ケーキを汚さない魔法の裏技!「冷凍ロウソク」の実験でわかった驚きの科学(パラフィンの融点・沸点)

サイエンストレーナーの桑子研です。毎日が実験。

特別な日のケーキ、ロウソクの火を吹き消す瞬間は最高に幸せな時間ですよね。でも、溶け出したロウがケーキにポタポタと垂れてしまい、「ああっ、せっかくのデコレーションが……」と残念な気持ちになったことはありませんか?実は、そんな悩みを解決する「ロウソクを冷やす」という裏技があるんです。今回は、理科教師の視点でこのライフハックを検証し、その背後に隠された驚きの科学の世界をご案内します。

冷やしたロウソク、その実力は?実証実験レポート

「冷やしたロウソクはロウが垂れにくく、長持ちする」という裏技。本当かどうか、実際に実験してみました。準備したのは2本のロウソク。一方は常温のまま、もう一方は冷凍庫で1時間しっかり冷やしたものです。準備が整ったところで、同時に火をつけて観察を開始しました。それがこちらの動画です。

結果は一目瞭然でした。常温のロウソクは、燃焼が進むにつれてロウが側面を伝ってポタポタと垂れていきましたが、冷凍した方は、見た目では垂れたことがわからないほど、美しい姿を保っていたのです。

左が常温 右が冷凍

ただし、意外な事実も判明しました。どちらのロウソクも14分30秒燃え続け、燃焼時間そのものには変化がなかったのです。「長持ちする」という点については、今回の実験では差が出ませんでしたが、「ケーキを汚さない」という点では圧倒的に冷凍ロウソクに軍配が上がりました。
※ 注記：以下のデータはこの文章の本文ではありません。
Lemma move_bucket_spec de h0 h1 :
  ht_wf h1 ->
  exists h1', move_bucket hashFunction de h0 h1
      = Some (mkHt (table h0) (size h0) (sizemask h0) (used h0 - zlen de), h1') /\
    ht_wf h1' /\ size h1' = size h1 /\ concat (table h1') ≡ₚ de ++ concat (table h1).
Proof.
  revert h0 h1. induction de as [|e de IH]; intros h0 h1 Hw.
  - exists h1. split_and!; try done. destruct h0. simpl. do 3 f_equal. change (zlen []) with 0. lia.
  - destruct (bucket_exists h1 e.1 Hw) as [chain Hc].
    cbn [move_bucket]. rewrite Hc. cbn [mbind option_bind].
    rewrite (wr_bucket _ _ _ _ Hc). cbn [mbind option_bind].
    set (i := Z.land _ _) in *.
    pose proof Hc as [Hi Hl]%rd_lookup.
    destruct (IH (mkHt (table h0) (size h0) (sizemask h0) (used h0 - 1))
                (mkHt (<[Z.to_nat i := e :: chain]> (table h1)) (size h1) (sizemask h1)
                   (used h1 + 1))) as (h1' & Hrun & Hw' & Hs & Hperm).
    { eapply ht_wf_update; [done|done| |].
      - intros e' [->|He']%elem_of_cons; [done|]. by eapply wf_place.
      - rewrite zlen_cons. lia. }
    cbn [table size sizemask used] in *. exists h1'. split_and!; [|done|done|].
    + rewrite Hrun. do 3 f_equal. rewrite zlen_cons. lia.
    + rewrite Hperm, (concat_insert _ _ _ _ Hl), (concat_others _ _ _ Hl).
      cbn [app]. rewrite <- (Permutation_middle de). done.
Qed.

(** The entries are those of [d], up to order. *)
Definition same_entries d d' : Prop := dict_ok d' /\ entries d' ≡ₚ entries d.

Lemma same_entries_trans d1 d2 d3 :
  same_entries d1 d2 -> same_entries d2 d3 -> same_entries d1 d3.
Proof. intros [_ H1] [? H2]. split; [done|]. by rewrite H2. Qed.

Lemma dict_ok_perm d d' : dict_ok d -> phase_ok d' -> entries d' ≡ₚ entries d -> dict_ok d'.
Proof. intros [_ Hn] Hp Hperm. split; [done|]. by rewrite Hperm. Qed.
(* ===== verification/DictIter.v ===== *)
(** * Iterators of dictionaries (src/redis-2.8.19/src/dict.c)

    An iterator walks over the buckets of the first table, then, while the
    dictionary is being rehashed, over those of the second one. A pointer to an
    entry is the rest of its chain, the null pointer the empty one. The dictionary is
    not modified between two calls: what a safe iterator changes is the count that
    keeps [_dictRehashStep] away. The fingerprint only detects misuse and is not
    modelled. *)
From S2P Require Import Prelude Dict.
Open Scope Z_scope.

Section iterator.
Context {K V : Type}.
Implicit Types (d : dict K V).

Record dictIterator := mkIter {
  it_table : bool;
  it_index : Z;
  it_safe : bool;
  it_entry : list (K * V);
  it_nextEntry : list (K * V)
}.

Definition dictGetIterator : dictIterator := mkIter false (-1) false [] [].
Definition dictGetSafeIterator : dictIterator := mkIter false (-1) true [] [].

(** The entry, or the null pointer, the iterator and the dictionary. *)
Fixpoint next_loop (fuel : nat) d (iter : dictIterator) : option (option (K * V) * dictIterator * dict K V) :=
  match fuel with
  | O => None
  | S fuel =>
      match it_entry iter with
      | [] =>
          let d := if (it_index iter =? -1) && negb (it_table iter) && it_safe iter
                   then mkDict (ht0 d) (ht1 d) (rehashidx d) (iterators d + 1) else d in
          let index := it_index iter + 1 in
          let past := index >=? size (get_ht d (it_table iter)) in
          if past && negb (dictIsRehashing d && negb (it_table iter)) then
            Some (None, mkIter (it_table iter) index (it_safe iter) [] (it_nextEntry iter), d)
          else
            let t := past || it_table iter in
            let index := if past then 0 else index in
            entry ← rd (table (get_ht d t)) index;
            match entry with
            | [] => next_loop fuel d (mkIter t index (it_safe iter) [] (it_nextEntry iter))
            | e :: next => Some (Some e, mkIter t index (it_safe iter) entry next, d)
            end
      | _ :: _ =>
          match it_nextEntry iter with
          | [] => next_loop fuel d (mkIter (it_table iter) (it_index iter) (it_safe iter) [] [])
          | e :: next => Some (Some e, mkIter (it_table iter) (it_index iter) (it_safe iter) (e :: next) next, d)
          end
      end
  end.
(* ===== verification/ZiplistSpec.v ===== *)
(** * Ziplists implement lists (src/redis-2.8.19/src/ziplist.c)

    The layout of a ziplist as a function of its entries, and what each operation
    does to the list of strings it holds. *)
From S2P Require Import Prelude Util Ziplist.
Open Scope Z_scope.

(** ** Bit fields *)

Lemma encoding_06b x : 0 <= x < 64 -> ZIP_ENTRY_ENCODING x = 0 /\ Z.land x 63 = x.
Proof.
  intros Hx. pose proof (below (fun x => (ZIP_ENTRY_ENCODING x =? 0) && (Z.land x 63 =? x)) 64 eq_refl x Hx) as H.
  cbv beta in H. lia.
Qed.

Lemma encoding_14b x : 0 <= x < 64 -> ZIP_ENTRY_ENCODING (Z.lor ZIP_STR_14B x) = 64 /\ Z.land (Z.lor ZIP_STR_14B x) 63 = x.
Proof.
  intros Hx. pose proof (below (fun x => (ZIP_ENTRY_ENCODING (Z.lor ZIP_STR_14B x) =? 64) &&
    (Z.land (Z.lor ZIP_STR_14B x) 63 =? x)) 64 eq_refl x Hx) as H. cbv beta in H. lia.
Qed.

(** ** The encoding of one value *)

Definition code (s : list Z) : option (Z * Z) := default None (zipTryEncoding s (zlen s)).

Definition int_payload (encoding value : Z) : list Z :=
  if encoding =? ZIP_INT_8B then le_bytes 1 value
  else if encoding =? ZIP_INT_16B then le_bytes 2 value
  else if encoding =? ZIP_INT_24B then drop 1 (le_bytes 4 (Z.shiftl value 8))
  else if encoding =? ZIP_INT_32B then le_bytes 4 value
  else if encoding =? ZIP_INT_64B then le_bytes 8 value
  else [].

Definition len_bytes (s : list Z) : list Z :=
  zipEncodeLength (match code s with Some (_, encoding) => encoding | None => 0 end) (zlen s).
Definition payload (s : list Z) : list Z :=
  match code s with Some (v, encoding) => int_payload encoding v | None => s end.
Definition body (s : list Z) : list Z := len_bytes s ++ payload s.

(** The encodings of integers. *)
Definition int_enc (encoding : Z) : Prop :=
  241 <= encoding <= 254 \/ encoding = 192 \/ encoding = 208 \/ encoding = 224 \/ encoding = 240.

Lemma int_encoding_int v : int_enc (int_encoding v).
Proof.
  assert (ZIP_INT_8B = 254 /\ ZIP_INT_16B = 192 /\ ZIP_INT_32B = 208 /\ ZIP_INT_64B = 224 /\ ZIP_INT_24B = 240) as H0 by done.
  unfold int_encoding, int_enc, ZIP_INT_IMM_MIN. destruct ((v >=? 0) && (v <=? 12)) eqn:Hb; [clear H0; lia|].
  clear Hb. repeat (destruct (_ && _); [lia|]). lia.
Qed.

Lemma zipTryEncoding_cases s :
  (zipTryEncoding s (zlen s) = Some None /\ code s = None) \/
  exists v, sfits 64 v /\ signed_numeral s v /\ zipTryEncoding s (zlen s) = Some (Some (v, int_encoding v)) /\
    code s = Some (v, int_encoding v).
Proof.
  unfold code, zipTryEncoding. destruct ((zlen s >=? 32) || (zlen s =? 0)); [by left|].
  destruct (string2ll_ok s) as (r & -> & Hr). cbn [mbind option_bind option_map default from_option id].
  destruct r as [v|]; [|by left]. right. exists v. destruct (proj1 (Hr v) eq_refl). done.
Qed.

Lemma int_not_str encoding : int_enc encoding -> ZIP_IS_STR encoding = false.
Proof.
  intros H. assert (192 <= encoding < 256) as Hr by (unfold int_enc in H; lia).
  pose proof (below (fun x => implb (192 <=? x) (negb (ZIP_IS_STR x))) 256 eq_refl encoding ltac:(lia)) as Hb.
  cbv beta in Hb. destruct (Z.leb_spec 192 encoding); [|lia]. by destruct (ZIP_IS_STR encoding).
Qed.

Lemma zlen_int_payload v : zlen (int_payload (int_encoding v) v) = zipIntSize (int_encoding v).
Proof.
  unfold int_payload, zipIntSize. generalize (int_encoding v) as e. intros e.
  repeat (match goal with |- context [if ?b then _ else _] => destruct b end; [reflexivity|]). reflexivity.
Qed.

(** The length of the encoded length, and of the payload. *)
Definition lsz (s : list Z) : Z := zlen (len_bytes s).
Definition enc_of (s : list Z) : Z :=
  match code s with
  | Some (_, encoding) => encoding
  | None => if zlen s <=? 63 then ZIP_STR_06B else if zlen s <=? 16383 then ZIP_STR_14B else ZIP_STR_32B
  end.

Lemma rd_shift {A} (P l : list A) i : 0 <= i -> rd (P ++ l) (zlen P + i) = rd l i.
Proof. intros. rewrite rd_app_r by lia. f_equal. lia. Qed.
次に、あえてロウソクを同じ角度に傾けて意地悪な実験をしてみましたが、やはり常温の方が明らかにロウが垂れる量が多いという結果になりました。上記動画の後半部分をご覧ください。

温度差78度の科学!なぜ冷やすと垂れないのか

なぜ、冷やすだけでこれほど差が出るのでしょうか。その秘密は、ロウソクの主成分であるパラフィンワックスの性質にあります。

一般的なキャンドルに使われるパラフィンの融点(溶け始める温度)は約60度です。一方、沸点(気体になる温度)は約322度。つまり、ロウが液体として垂れている時の温度は、60度以上、322度未満ということになります。
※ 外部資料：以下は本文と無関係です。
(** What [sdscatrepr] quotes, [sdssplitargs] reads back: for every byte
    string, the quoted form is parsed as one argument that holds exactly that
    string; neither function fails or leaves its buffers. *)
Theorem sdssplitargs_catrepr p :
  bytes_ok p -> 4 * zlen p + 2 <= SDS_LIM ->
  exists s0 s tok, sdsempty uninit = Some s0 /\ sdscatrepr uninit s0 p (zlen p) = Some s /\
    sdssplitargs uninit (sbuf s) = Some (Some [tok]) /\ holds tok p.
Proof.
  intros Hb Hl. destruct sdsempty_spec as (s0 & He & Hs0).
  destruct (sdscatrepr_spec s0 [] p Hs0 Hb) as (s & Hrepr & Hs); [zlens; lia|].
  destruct Hs as (rest & Hs & _). cbn [app] in Hs.
  subst s. eexists s0, _. unfold sdssplitargs. unfold quoted in *.
  set (line := (34 :: flat_map esc p ++ [34]) ++ 0 :: rest).
  assert (line = [34] ++ flat_map esc p ++ 34 :: 0 :: rest) as Hline.
  { unfold line. cbn [app]. by rewrite <- app_assoc. }
  assert (exists n, length line = S (S n) /\ (length p <= S n)%nat) as (n & Hn & Hpn).
  { rewrite Hline. cbn [app length]. rewrite length_app. cbn [length].
    exists (length (flat_map esc p) + length rest + 1)%nat. split; [lia|].
    assert (length p <= length (flat_map esc p))%nat; [|lia].
    clear -Hb. induction Hb as [|c p Hc _ IH]; [done|]. cbn [flat_map length].
    rewrite length_app. pose proof (esc_check c Hc) as [_ ?]. unfold zlen in *. lia. }
  destruct (sa_token_quoted p (S n) [34] rest s0 [] Hpn Hb Hs0) as (tok & Htok & Hholds);
    [zlens; pose proof (zlen_nonneg p); lia|].
  exists tok. split; [exact He|]. split; [exact Hrepr|]. split; [|exact Hholds].
  cbn [sbuf]. fold line. rewrite Hn. cbn [sa_loop]. rewrite Hn.
  assert (skip_blanks (S (S n)) line 0 = Some 0) as -> by (rewrite Hline; reflexivity).
  cbn [mbind option_bind]. assert (rd line 0 = Some 34) as Hr0 by by rewrite Hline.
  rewrite Hr0. cbn [mbind option_bind Z.eqb negb]. rewrite He. cbn [mbind option_bind].
  assert (sa_token uninit (S (S n)) line 0 s0 false false
    = sa_token uninit (S n) line (0 + 1) s0 true false) as ->.
  { cbn [sa_token]. unfold sa_plain. rewrite Hr0.
    cbn [mbind option_bind Z.eqb Pos.eqb orb]. rewrite Hr0. reflexivity. }
  rewrite <- Hline in Htok. change (0 + 1) with (zlen [34]). rewrite Htok.
  cbn [mbind option_bind]. change (zlen [34]) with 1.
  assert (rd line (1 + zlen (flat_map esc p) + 1) = Some 0) as Hend.
  { rewrite Hline. replace (1 + zlen (flat_map esc p) + 1)
      with (zlen ([34] ++ flat_map esc p) + 1) by (zlens; lia).
    rewrite app_assoc, rd_plus by lia. apply rd_1. }
  cbn [skip_blanks]. rewrite Hend. cbn [mbind option_bind Z.eqb negb andb].
  rewrite Hend. cbn [mbind option_bind Z.eqb negb app]. done.
Qed.
Lemma byte_counts b :
  byte_ok b ->
  byte_ok (twos b) /\ byte_ok (fours (twos b)) /\ fours (twos b) mod 16 <= 4 /\ fours (twos b) / 16 <= 4 /\
  ones (byte_bits b) = fours (twos b) mod 16 + fours (twos b) / 16.
Proof.
  intros Hb.
  pose proof (below (fun b => (0 <=? twos b) && (twos b <? 256) && (0 <=? fours (twos b)) && (fours (twos b) <? 256) &&
             (fours (twos b) mod 16 <=? 4) && (fours (twos b) / 16 <=? 4) &&
             (ones (byte_bits b) =? fours (twos b) mod 16 + fours (twos b) / 16)) 256 ltac:(vm_compute; reflexivity) b Hb) as H.
  cbn beta in H. rewrite !andb_true_iff, !Z.leb_le, !Z.ltb_lt, Z.eqb_eq in H. unfold byte_ok. tauto.
Qed.

Lemma bitsinbyte_ok b : byte_ok b -> rd bitsinbyte b = Some (ones (byte_bits b)).
Proof.
  intros Hb.
  pose proof (below (fun b => match rd bitsinbyte b with Some n => n =? ones (byte_bits b) | None => false end) 256
    ltac:(vm_compute; reflexivity) b Hb) as H.
  cbn beta in H. destruct (rd bitsinbyte b); [|done]. f_equal. lia.
Qed.

Lemma pop_twos_word x0 x1 x2 x3 :
  byte_ok x0 -> byte_ok x1 -> byte_ok x2 -> byte_ok x3 -> pop_twos (le_val [x0; x1; x2; x3]) = le_val (map twos [x0; x1; x2; x3]).
Proof.
  intros H0 H1 H2 H3. unfold pop_twos. change 0x55555555 with (le_val [0x55; 0x55; 0x55; 0x55]).
  rewrite land_shiftr_word by (done || lia). cbn [le_val map].
  pose proof (byte_counts _ H0) as (? & _). pose proof (byte_counts _ H1) as (? & _).
  pose proof (byte_counts _ H2) as (? & _). pose proof (byte_counts _ H3) as (? & _).
  unfold twos, byte_ok in *. rewrite uwrap_small; lia.
Qed.
Record rio_ok (r : rio) : Prop := {
  ok_pos : 0 <= pos_of (io r) <= zlen (content (io r));
  ok_bytes : bytes_ok (content (io r));
  ok_cksum : word (cksum r);
  ok_chunk : 0 <= max_processing_chunk r
}.

Definition moved (d : rio_io) (n : Z) : rio_io :=
  match d with
  | RioBuffer p pos => RioBuffer p (pos + n)
  | RioFile p pos room b a => RioFile p (pos + n) room b a
  end.

(** The stream after [bs] have been read from it. *)
Definition after (r : rio) (bs : bytes) : rio :=
  mkRio (moved (io r) (zlen bs)) (update_cksum r) (if update_cksum r then crc_of (cksum r) bs else cksum r)
    (processed_bytes r + zlen bs) (max_processing_chunk r).

Lemma crc_of_ok c s : word c -> bytes_ok s -> crc64 c s = Some (crc_of c s) /\ word (crc_of c s).
Proof. intros Hc Hs. destruct (crc64_word s c Hs Hc) as (c' & Hrun & Hw). unfold crc_of. rewrite Hrun. by split. Qed.

Lemma crc_of_app c s1 s2 : word c -> bytes_ok (s1 ++ s2) -> crc_of c (s1 ++ s2) = crc_of (crc_of c s1) s2.
Proof.
  intros Hc [Hs1 Hs2]%Forall_app. destruct (crc_of_ok c s1 Hc Hs1) as [H1 Hw].
  destruct (crc_of_ok _ s2 Hw Hs2) as [H2 _]. unfold crc_of at 1. rewrite crc64_app, H1. cbn [mbind option_bind]. by rewrite H2.
Qed.

Lemma moved_pos d n : pos_of (moved d n) = pos_of d + n.
Proof. by destruct d. Qed.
ここで「温度のブレーキ」が重要になります。ロウが垂れている途中で固まって止まるのは、側面の温度によって冷やされ、60度を下回るからです。

家庭用の冷凍庫はマイナス18度以下に設定されています。冷凍庫でキンキンに冷やされたロウソクは、火がついても側面の温度が低く保たれているため、溶けたロウが外側に流れ出そうとしても、すぐに冷やされて固体に戻るブレーキが強くかかるのです。

夏場などはケーキと一緒にロウソクも冷蔵庫に入れておくだけで、パーティーの美しさを守る素晴らしいライフハックになりますね。

ファラデーも魅了された「ロウソクの科学」の奥深さ

ロウソクは、実は知れば知るほど奥が深いアイテムです。19世紀の偉大な科学者マイケル・ファラデーが、子供たちに向けた講演をまとめた名著『ロウソクの科学』は、今もなお科学の入門書として愛されています。私も一冊買いました

ロウソクが燃える仕組みは、単に「芯が燃えている」わけではありません。そこには、液体、気体、そして化学反応が織りなす見事なステップが存在します。

ロウソクが光り輝くまでの4つのステップ

融解(固体から液体へ)
芯に火を近づけると、その熱(放射熱)によって固体のパラフィンが溶け、芯の根元に液だまりができます。

毛細管現象
ここが面白いところです!溶けて液体になったパラフィンが、芯の繊維にある細い隙間を、重力に逆らってスルスルと吸い上げられて上昇します。植物が根から水を吸い上げるのと同じ原理ですね。

気化(液体から気体へ)
芯の上部、炎の熱にさらされた液体のパラフィンは、さらに熱せられて気体(ガス)へと姿を変えます。

燃焼
気体になったパラフィンが周囲の酸素と結びつき、激しく反応して熱と光を放出します。私たちが目にしている「炎」の正体は、この激しい化学反応の現場なのです。

一本の小さなロウソクの中には、物質の状態変化や熱の伝わり方など、理科のエッセンスがぎゅっと詰まっています。次にケーキのロウソクに火を灯すときは、ぜひその「冷たさ」と、炎の中で起きている「科学のダンス」を思い出してみてください。